Huy partit, le cœur palpitant. Cette idée-là laissait trop de part au hasard. Il faudrait emmener Ankhsenamon sans la faire passer pour morte, au risque d’être poursuivi. Il retourna chez lui et observa sa demeure de loin, mais elle était aussi vide que la place. Il ne pouvait aller chez Senséneb, car il ignorait si Mérinakhté la surveillait. Il songea à Taheb, mais rejeta bien vite cette pensée. Désormais, il ne pouvait plus s’aveugler sur un fait dont il avait conscience depuis longtemps : son genre de vie excluait toute amitié. Il rebroussa chemin vers le port et la lumière des tavernes.
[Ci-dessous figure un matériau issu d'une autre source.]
(* ===== verification/ServGuard.v ===== *)
(** * Clients without privileges *)

From Stdlib Require Import ZArith Lia Bool List String Ascii.
From stdpp Require Import base list strings gmap.
From S2P Require Import Prelude CString EnvSet Timer Task TaskDB TaskDBSpec TaskDBProps TimerDB Lexers ConfConv Ini.
From S2P Require Import GlobOpt Cgroup GlobOptProps ConfParse ConfTask ConfTaskProps ConfGlob ConfGlobProps FSeries.
From S2P Require Import RtimMsg RtimExec RtimProps RtimCtl ThrPool SockCom NotiServ NotiProps Client ClientProps.

Open Scope Z_scope.
Open Scope crinit_scope.

(** ** Safety: nothing undefined happens, and what is returned is right; the
    computation may wait *)

Definition safe {S A} (m : M S A) (Q : A → S → Prop) (s : S) : Prop :=
  match m s with Ret a s' => Q a s' | Block => True | Undef => False end.

Section Safe.
Context {S : Type}.

Lemma safe_wp {A} (m : M S A) Q s : wp m Q s → safe m Q s.
Proof. unfold wp, safe. by destruct (m s). Qed.

Lemma safe_ret {A} (a : A) (Q : A → S → Prop) s : Q a s → safe (mret a) Q s.
Proof. done. Qed.

Lemma safe_bind {A B} (m : M S A) (k : A → M S B) Q s : safe m (λ a s', safe (k a) Q s') s → safe (m ≫= k) Q s.
Proof. unfold safe, mbind, M_bind. by destruct (m s). Qed.

Lemma safe_mono {A} (m : M S A) (P Q : A → S → Prop) s : (∀ a s', P a s' → Q a s') → safe m P s → safe m Q s.
Proof. unfold safe. destruct (m s); auto. Qed.
End Safe.

(** ** Queries change nothing *)

Section Guard.
Context {B C : Type} `{TaskDBServices B} `{!Faulty C, !OptState C, !ConfFiles C, !TimerState C, !ConfEnv C, !SeriesEnv C}.
Context `{!DirEnv C, !RtimEnv C, !ServEnv C}.
Implicit Types s : server B C.
Implicit Types d : daemon B C.

Definition is_query (o : crinitRtimOp) : bool :=
  match o with CRINIT_RTIMCMD_C_STATUS | CRINIT_RTIMCMD_C_TASKLIST | CRINIT_RTIMCMD_C_GETVER => true | _ => false end.

(** Answered, with nothing changed. *)
Definition answered d (r : option crinitRtimCmd) d' : Prop := kept d d' ∧ ∃ o l, r = Some (command o l).

Lemma answered_respond o l d b :
  at_rest d → get_db b = get_db (dm_db d) → frame (dm_db d) b → wp (respond o l) (answered d) (set_dm_db b d).
Proof.
  intros Hd Hdb Hf. apply wp_rest_respond; [by apply Hf, Hd|]. split; [by apply kept_same|eauto].
Qed.

Lemma tasklist_kept cmd d : at_rest d → wp (crinitExecRtimCmdTaskList cmd) (answered d) d.
Proof.
  intros Hd. unfold crinitExecRtimCmdTaskList. destruct (args cmd) as [|a l].
  2:{ apply wp_rest_respond; [apply Hd|]. split; [apply kept_refl|unfold command; eauto]. }
  apply wp_bind, wp_on_db. eapply wp_mono; [|apply wp_export_names, Hd]. intros r b (Hf & Hdb & Hr). simpl in Hr.
  destruct Hr as [->|[Hnq _]]; [|by destruct Hnq; apply Hd].
  apply wp_bind, wp_rest_fallible; [by apply Hf, Hd|]. by apply answered_respond.
Qed.

Lemma query_kept cmd d : at_rest d → is_query (op cmd) = true → wp (crinitExecRtimCmd cmd) (answered d) d.
Proof.
  intros Hd Hop. assert (∀ o l, wp (respond o l) (answered d) d) as Hr.
  { intros o l. apply wp_rest_respond; [apply Hd|]. split; [apply kept_refl|unfold command; eauto]. }
  unfold crinitExecRtimCmd. destruct cmd as [o l a0]. simpl in Hop |- *. destruct o; try done.
  - unfold crinitExecRtimCmdStatus. cbn [args]. destruct l as [|name [|]]; [apply Hr| |apply Hr].
    eapply wp_mono; [|by apply (status_spec name)]. intros r d' [Hk Hres]. split; [done|]. unfold failure in Hres.
    destruct (tasks_of d !! name); [destruct Hres as (l & -> & _)|]; eauto.
  - by apply tasklist_kept.
  - unfold crinitExecRtimCmdGetVer. cbn [args]. destruct l; apply Hr.
Qed.

(** ** The guard *)

(** Another user than the daemon's, without the capability to reboot. *)
Record unprivileged (c : ucred) : Prop := {
  un_uid : cr_uid c ≠ geteuid;
  un_boot : ∀ l w, capget (cr_pid c) = Some l → l !! 0%nat = Some w → Z.testbit w CAP_SYS_BOOT = false;
}.

Lemma unprivileged_queries o c : unprivileged c → crinitCheckPerm o c = true → is_query o = true.
Proof.
  intros [Hu Hb]. destruct o; try done; try (by intros ?%Z.eqb_eq). unfold crinitCheckPerm.
  destruct (capget (cr_pid c)) as [l|] eqn:E; [|done]. change (Z.to_nat (CAP_SYS_BOOT / 32)) with 0%nat.
  change (CAP_SYS_BOOT mod 32) with CAP_SYS_BOOT. destruct (l !! 0%nat) as [w|] eqn:Ew; [|done]. by rewrite (Hb l w).
Qed.

(** A server at rest: what is left of the daemon when it has answered. *)
Record resting s : Prop := {
  rs_rest : at_rest (sv_dm s);
  rs_pool : tp_locked (sv_pool s) = false;
}.

(** A step that only touches the connection. *)
Definition same_dm s s' : Prop := sv_dm s' = sv_dm s ∧ sv_pool s' = sv_pool s.

Lemma same_resting s s' : resting s → same_dm s s' → resting s'.
Proof. intros [Hr Hp] [E1 E2]. split; congruence. Qed.

Lemma recv_safe n s :
  resting s →
  safe (recv_client n) (λ r s', same_dm s s' ∧ (∀ p, p ∈ up (sv_conn s') → p ∈ up (sv_conn s)) ∧
    ∃ p, r = Some p ∧ (p = mkPacket EmptyString None ∨
      ∃ q, q ∈ up (sv_conn s) ∧ p = mkPacket (take_bytes n (p_data q)) (p_creds q))) s.
Proof.
  intros Hs. pose proof (rest_quiet _ (rs_rest _ Hs)) as Hq. unfold recv_client, safe.
  destruct (up (sv_conn s)) as [|p q] eqn:E.
  - unfold sock_recv. rewrite (bind_run mconn _ s (sv_conn s) s) by done. cbn [queue]. rewrite E.
    assert ((if sender_gone ToServer (sv_conn s) then mret tt else mret tt : M _ unit) s = Ret tt s) as E1 by (by case_match).
    rewrite (bind_run _ _ _ _ _ E1). rewrite bind_fallible by done. cbv beta iota.
    rewrite (bind_run mconn _ s (sv_conn s) s) by done. cbn [queue]. rewrite E. simpl.
    destruct (client_closed (sv_conn s)); simpl; [|done]. split_and!; [done| |eauto]. by rewrite E.
  - erewrite run_recv; [|exact Hq|exact E]. split_and!; [done| |].
    + intros x Hx. simpl in Hx. by apply list_elem_of_further.
    + eexists. split; [done|right]. exists p. split; [apply list_elem_of_here|done].
Qed.

(** No packet announces a message of length 0. *)
Definition lengths_ok (l : list packet) : Prop :=
  Forall (λ p, le_value (take_bytes (Z.of_nat sizeof_size_t) (p_data p)) ≠ 0) l.

Lemma recvstr_safe s :
  resting s → lengths_ok (up (sv_conn s)) →
  safe crinitRecvStr (λ r s', same_dm s s' ∧
    ∀ msg c, r = Some (msg, c) → ∃ p, p ∈ up (sv_conn s) ∧ p_creds p = Some c) s.
Proof.
  intros Hs Hl. unfold crinitRecvStr. apply safe_bind. eapply safe_mono; [|by apply recv_safe].
  intros r s1 (Hs1 & Hsub & p & -> & Hp). assert (∀ (b : bool) (m : M (server B C) (option (string * ucred))) Q,
    (b = false → safe m Q s1) → Q None s1 → safe (if b then mret None else m) Q s1) as Hif by (intros []; auto).
  apply Hif; [|by split]. intros Hlen. destruct Hp as [->|(q & Hq & ->)]; [done|]. clear Hif Hlen. cbn [p_data p_creds].
  destruct (p_creds q) as [c0|] eqn:Ec; [|by apply safe_ret]. apply safe_bind, safe_wp, wp_fallible_quiet.
  { destruct Hs1 as [E _]. unfold quiet. simpl. rewrite E. apply (rest_quiet _ (rs_rest _ Hs)). }
  apply safe_bind. eapply safe_mono; [|apply recv_safe; by eapply same_resting].
  intros r s2 (Hs2 & _ & p2 & -> & _). assert (same_dm s s2) as Hs02 by (destruct Hs1, Hs2; split; congruence).
  destruct (negb _); [by apply safe_ret|].
  destruct (Z.eqb_spec (le_value (take_bytes (Z.of_nat sizeof_size_t) (p_data q))) 0) as [E0|_].
  { unfold lengths_ok in Hl. rewrite Forall_forall in Hl. by destruct (Hl q Hq). }
  destruct (p_creds p2); [|by apply safe_ret]. destruct (negb _); [by apply safe_ret|]. apply safe_ret. split; [done|].
  intros msg c [= _ <-]. eauto.
Qed.
(** Only the daemon's own parts count: what the client sees may change. *)
Definition intact s s' : Prop := kept (sv_dm s) (sv_dm s') ∧ tp_locked (sv_pool s') = false.

Lemma intact_resting s s' : resting s → intact s s' → resting s'.
Proof. intros [Hr _] [Hk Hp]. split; [by apply Hk|done]. Qed.

Lemma intact_dm s s1 s2 : intact s s1 → same_dm s1 s2 → intact s s2.
Proof. intros [Hk Hp] [E1 E2]. split; congruence. Qed.

Lemma resting_quiet s : resting s → quiet s.
Proof. intros Hs. apply (rest_quiet _ (rs_rest _ Hs)). Qed.

Lemma wp_on_dm {A} (m : M (daemon B C) A) (Q : A → server B C → Prop) s :
  wp m (λ a d, Q a (set_sv_dm d s)) (sv_dm s) → wp (on_dm m) Q s.
Proof. unfold wp, on_dm. by destruct (m (sv_dm s)). Qed.

Lemma send_kept p (Q : bool → server B C → Prop) s :
  resting s → (∀ r s', same_dm s s' → up (sv_conn s') = up (sv_conn s) → Q r s') → wp (sock_send ToClient p) Q s.
Proof.
  intros Hs HQ. unfold sock_send. apply wp_bind, wp_fallible_quiet; [by apply resting_quiet|].
  apply wp_bind. unfold wp at 1, mconn. simpl. destruct (client_closed (sv_conn s)); [by apply wp_ret, HQ|].
  apply wp_bind. unfold wp at 1, mconn_modify. by apply wp_ret, HQ.
Qed.

Lemma sendstr_kept str (Q : Z → server B C → Prop) s :
  resting s → (∀ r s', same_dm s s' → up (sv_conn s') = up (sv_conn s) → Q r s') → wp (crinitSendStr str) Q s.
Proof.
  intros Hs HQ. unfold crinitSendStr. apply wp_bind, send_kept; [done|]. intros [] s1 Hs1 Hu1; [by apply wp_ret, HQ|].
  apply wp_bind, send_kept; [by eapply same_resting|]. intros [] s2 Hs2 Hu2; apply wp_ret, HQ; try congruence;
    destruct Hs1, Hs2; split; congruence.
Qed.

(** The opcode decides; a refusal is only logged. *)
Lemma execute_kept cmd c s :
  resting s → unprivileged c →
  wp (conn_execute cmd c)
    (λ r s', intact s s' ∧ match r with Some (Some res) => args0 res = 0%nat | _ => True end) s.
Proof.
  intros Hs Hc. pose proof Hs as [Hr Hl]. unfold conn_execute. destruct (crinitCheckPerm (op cmd) c) eqn:Ep.
  - apply wp_bind, wp_on_dm. eapply wp_mono; [|apply query_kept; [done|by eapply unprivileged_queries]].
    intros r d (Hk & o & l & ->). by apply wp_ret.
  - apply wp_bind, (wp_mono _ (λ _ s', intact s s')).
    + intros _ s1 Hi. pose proof (resting_quiet _ (intact_resting _ _ Hs Hi)) as Hq. unfold crinitBuildRtimCmd.
      apply wp_bind. do 2 (apply wp_bind, wp_fallible_quiet; [done|]). apply wp_ret, wp_ret. split; [done|].
      simpl. by destruct (op_succ (op cmd)).
    + destruct ENABLE_ELOS; [|by apply wp_ret; split; [apply kept_refl|]]. pose proof Hr as [[Hok Hu Hi] _ Hq].
      apply wp_bind, wp_on_dm, wp_on_db. eapply wp_mono; [|by apply elosLog_ok].
      intros r b (Hdb & Hth & Hib & Hqb). apply wp_ret. split; [|done]. by apply kept_same.
Qed.

Lemma answer_safe s :
  resting s → lengths_ok (up (sv_conn s)) → (∀ p c, p ∈ up (sv_conn s) → p_creds p = Some c → unprivileged c) →
  safe conn_answer (λ _ s', kept (sv_dm s) (sv_dm s')) s.
Proof.
  intros Hs Hl Hun. unfold conn_answer. assert (∀ s', intact s s' → safe close_conn (λ _ s', kept (sv_dm s) (sv_dm s')) s') as Hclose.
  { intros s' [Hk _]. apply safe_wp. by unfold wp, close_conn. }
  assert (intact s s) as Hi by (split; [apply kept_refl|apply Hs]).
  apply safe_bind. eapply safe_mono; [|by apply recvstr_safe]. intros [[msg c]|] s1 [Hs1 Hm]; [|by eapply Hclose, intact_dm].
  destruct (Hm msg c eq_refl) as (p & Hp & Hc). specialize (Hun p c Hp Hc). pose proof (intact_dm _ _ _ Hi Hs1) as Hi1.
  apply safe_bind, safe_wp. eapply wp_mono; [|apply parse_reads]. intros cmd s2 ([_ Hf] & Hcmd).
  rewrite (Hf (resting_quiet _ (intact_resting _ _ Hs Hi1))). destruct cmd as [cmd|]; [|by apply Hclose]. destruct Hcmd as (_ & _ & H0').
  assert (∀ s', intact s1 s' → intact s s') as Hi1t.
  { intros s' [Hk Hp']. destruct Hs1 as [E _]. unfold intact. by rewrite <- E. }
  apply safe_bind, safe_wp. eapply wp_mono; [|apply execute_kept; [by eapply intact_resting|done]]. intros res s3 [Hi3%Hi1t Hres].
  apply safe_bind, safe_wp, (wp_intro _ _ _ 0 s3); [unfold crinitDestroyRtimCmd; by rewrite H0'|].
  destruct res as [[res|]|]; [|by apply safe_ret, Hi3|by apply Hclose].
  apply safe_bind, safe_wp, (wp_intro _ _ _ _ _ (run_message res s3 (resting_quiet _ (intact_resting _ _ Hs Hi3)))).
  apply safe_bind, safe_wp, (wp_intro _ _ _ 0 s3); [unfold crinitDestroyRtimCmd; by rewrite Hres|].
  apply safe_bind, safe_wp, sendstr_kept; [by eapply intact_resting|]. intros r s4 Hs4 _. pose proof (intact_dm _ _ _ Hi3 Hs4) as Hi4.
  apply safe_bind, safe_wp. unfold wp, close_conn, mconn_modify. case_match; [by apply safe_ret, Hi4|].
  apply safe_bind, safe_wp. eapply wp_intro; [apply run_avail; [by apply (resting_quiet s4 (intact_resting _ _ Hs Hi4))|apply Hi4]|].
  by apply safe_ret, Hi4.
Qed.

(** C22: a client that is not the daemon's user and may not reboot cannot change
    anything: whatever it sends, with no message announced as empty, the thread
    that serves it does nothing undefined, and tasks, options, inhibition and the
    trace of signals, threads and mounts are as before when the thread waits for
    the next connection.  A refusal is at most logged. *)
Theorem unprivileged_client_changes_nothing s :
  resting s → lengths_ok (up (sv_conn s)) → (∀ p c, p ∈ up (sv_conn s) → p_creds p = Some c → unprivileged c) →
  safe crinitConnThread (λ _ s', kept (sv_dm s) (sv_dm s')) s.
Proof.
  intros Hs Hl Hun. unfold crinitConnThread. apply safe_bind, safe_wp.
  apply (wp_mono _ (λ _ s', same_dm (set_sv_pool (sv_pool s') s) s' ∧ tp_locked (sv_pool s') = false ∧ up (sv_conn s') = up (sv_conn s))).
  { intros ok s1 ([E1 _] & Hp1 & Hu1). simpl in E1. rewrite <- E1. destruct ok; [|by apply safe_ret, kept_refl].
    apply answer_safe; [split; [rewrite E1; apply Hs|done]|by rewrite Hu1|by rewrite Hu1]. }
  unfold conn_accept. apply wp_bind, wp_fallible_quiet; [by apply resting_quiet|].
  apply wp_bind. eapply wp_intro; [apply run_busy; [by apply resting_quiet|apply Hs]|]. cbv beta iota.
  assert (tp_locked (busy_pool (sv_pool s)) = false) as Hb by (unfold busy_pool; case_match; apply Hs).
  apply wp_bind, wp_fallible_quiet; [by apply (resting_quiet s)|]. apply wp_bind, sendstr_kept; [by split; [apply Hs|]|].
  intros r s1 [E1 E2] Hu. simpl in E1, E2, Hu.
  case_match; [apply wp_bind; unfold wp at 1, close_conn, mconn_modify|]; apply wp_ret; simpl; by rewrite E2.
Qed.
End Guard.

(** The user 1000 asks for fs to be killed. *)
Definition demo_request : connection :=
  mkConn (frame_of (Some (mkUcred 7 1000 1000)) "C_KILL
fs") [] false false.

Lemma unprivileged_client_changes_nothing_witness :
  safe crinitConnThread (λ _ s', kept (demo_daemon [] []) (sv_dm s')) (demo_server demo_request) ∧
  ∃ s', crinitConnThread (demo_server demo_request) = Ret tt s' ∧
    p_data <$> down (sv_conn s') !! 3%nat =
      Some (with_nul (message_text (command CRINIT_RTIMCMD_R_KILL [CRINIT_RTIMCMD_RES_ERR; "Permission denied."%string]))).
Proof.
  split.
  - apply (unprivileged_client_changes_nothing (demo_server demo_request)).
    + split; [apply demo_at_rest|reflexivity].
    + unfold lengths_ok. repeat constructor; by vm_compute.
    + assert (Forall (λ p, p_creds p = Some (mkUcred 7 1000 1000)) (up demo_request)) as Hall by (by repeat constructor).
      rewrite Forall_forall in Hall. intros p c Hp Hc. specialize (Hall p Hp). rewrite Hc in Hall. injection Hall as ->.
      split; [done|]. intros l w [= <-] [= <-]. vm_compute. reflexivity.
  - eexists. split; vm_compute; reflexivity.
Defined.

(** ** What a client can break *)

(** An announced length of 0 makes the thread write in front of its buffer. *)
Lemma empty_message_undefined :
  let p := mkPacket (le_bytes sizeof_size_t 0) (Some (mkUcred 7 1000 1000)) in
  crinitConnThread (demo_server (mkConn [p; mkPacket EmptyString (Some (mkUcred 7 1000 1000))] [] false false)) = Undef.
Proof. vm_compute. reflexivity. Qed.

(** The last opcode has no successor: it is refused without a response, the
    connection stays open and the thread is not counted as available again. *)
Lemma last_opcode_leaks :
  let c := mkConn (frame_of (Some (mkUcred 7 1000 1000)) "R_GETVER") [] false false in
  ∃ s', crinitConnThread (demo_server c) = Ret tt s' ∧ server_closed (sv_conn s') = false ∧
    length (down (sv_conn s')) = 2%nat ∧ threadAvail (sv_pool s') = 7.
Proof. eexists. split_and!; vm_compute; reflexivity. Qed.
À l’aube, dans la salle de travail de son maître, Inény attendait en se disant qu’il l’avait échappé belle. Bien qu’il eût depuis longtemps dissimulé le sac en cuir plein d’or que Kenamoun lui avait remis avec tant de mépris, sa main s’en rappelait le poids. L’humiliation l’avait piqué au vif, mais ce qui l’horrifiait le plus était le risque qu’il avait pris. Il transpirait de soulagement à l’idée qu’il s’en était tiré, qu’il était toujours dans le camp du vainqueur. Kenamoun était mort. Horemheb avait mieux à faire que de le trahir à Ay et ne paraissait pas désireux d’acheter ses services. Avec chaleur et gratitude, Inény pensait à l’homme qu’à peine quelques heures plus tôt il avait tenté de détruire. Une fois Ay pharaon, quelles voies ne s’ouvriraient pas à lui !

La table de travail n’était chargée d’aucun document, et Inény attendait toujours, indécis. Dix minutes avaient passé depuis que le domestique l’avait fait entrer. Devait-il s’installer sur son siège habituel ? Pour quelque obscure raison, celui-ci paraissait moins engageant, moins sûr qu’avant. Malgré lui, il se sentait comme étranger dans cette pièce.

Il n’y avait pourtant rien d’anormal dans le comportement de Ay lorsqu’il entra, aussi Inény se sentit-il rassuré.

« Assieds-toi, je te prie », dit le vieil homme en lui indiquant le siège et en prenant place dans son fauteuil.

Il prit la cruche de vin posée avec des gobelets sur la table et le servit lui-même. Conscient de l’honneur qu’on lui faisait, Inény bomba le torse. Il n’avait pas mérité pareil destin, mais sa conscience l’encourageait déjà à considérer son acte de trahison comme une aberration. Voilà pourquoi les dieux l’avaient fait échouer !

« Merci, seigneur », dit-il, se levant pour accepter le verre qu’on lui offrait.

Il resta debout. Quelque chose dans l’expression de Ay le fit hésiter.

« Bois, l’encouragea son maître. À mon avenir ! »

Inény continuait de tenir le verre sans se rasseoir. Au fin fond de son estomac, son instinct lui disait de prendre garde, mais il n’avait pas d’échappatoire. Un mouvement se fit dans la pièce et, tournant légèrement la tête, il vit que deux des serviteurs attitrés de Ay étaient entrés. Ce dernier se carrait contre son siège et l’observait avec un détachement un peu amusé, les commissures des lèvres presque imperceptiblement retroussées. Un des hommes s’avança et se pencha vers Ay en chuchotant. Ce dernier hocha la tête, satisfait. Il considéra Inény avec indulgence.

« Bois », répéta-t-il.

Il n’y avait pas d’issue. Ce n’était peut-être rien, après tout. Il leva la coupe puis, dans un sursaut de témérité, la vida.

Pendant un moment, rien d’inquiétant ne se produisit. Il regarda Ay et remarqua même le changement qui s’était opéré sur sa physionomie. Dans ces instants ultimes de son existence, il comprit que Ay savait. Mais comment ?

Alors une douleur perça son crâne tel un ciseau de bronze s’enfonçant au centre de son front et le pourfendant. En même temps son estomac se révulsa, mais quand il vomit, seule de la bile monta à ses lèvres. À cette seconde la lumière du soleil levant explosa dans la pièce, l’emplissant, sembla-t-il à Inény, d’un éclat blanc qui masquait tout le reste, et dont la puissance grandit et grandit, jusqu’à devenir l’univers. Et tous deux ne firent plus qu’un.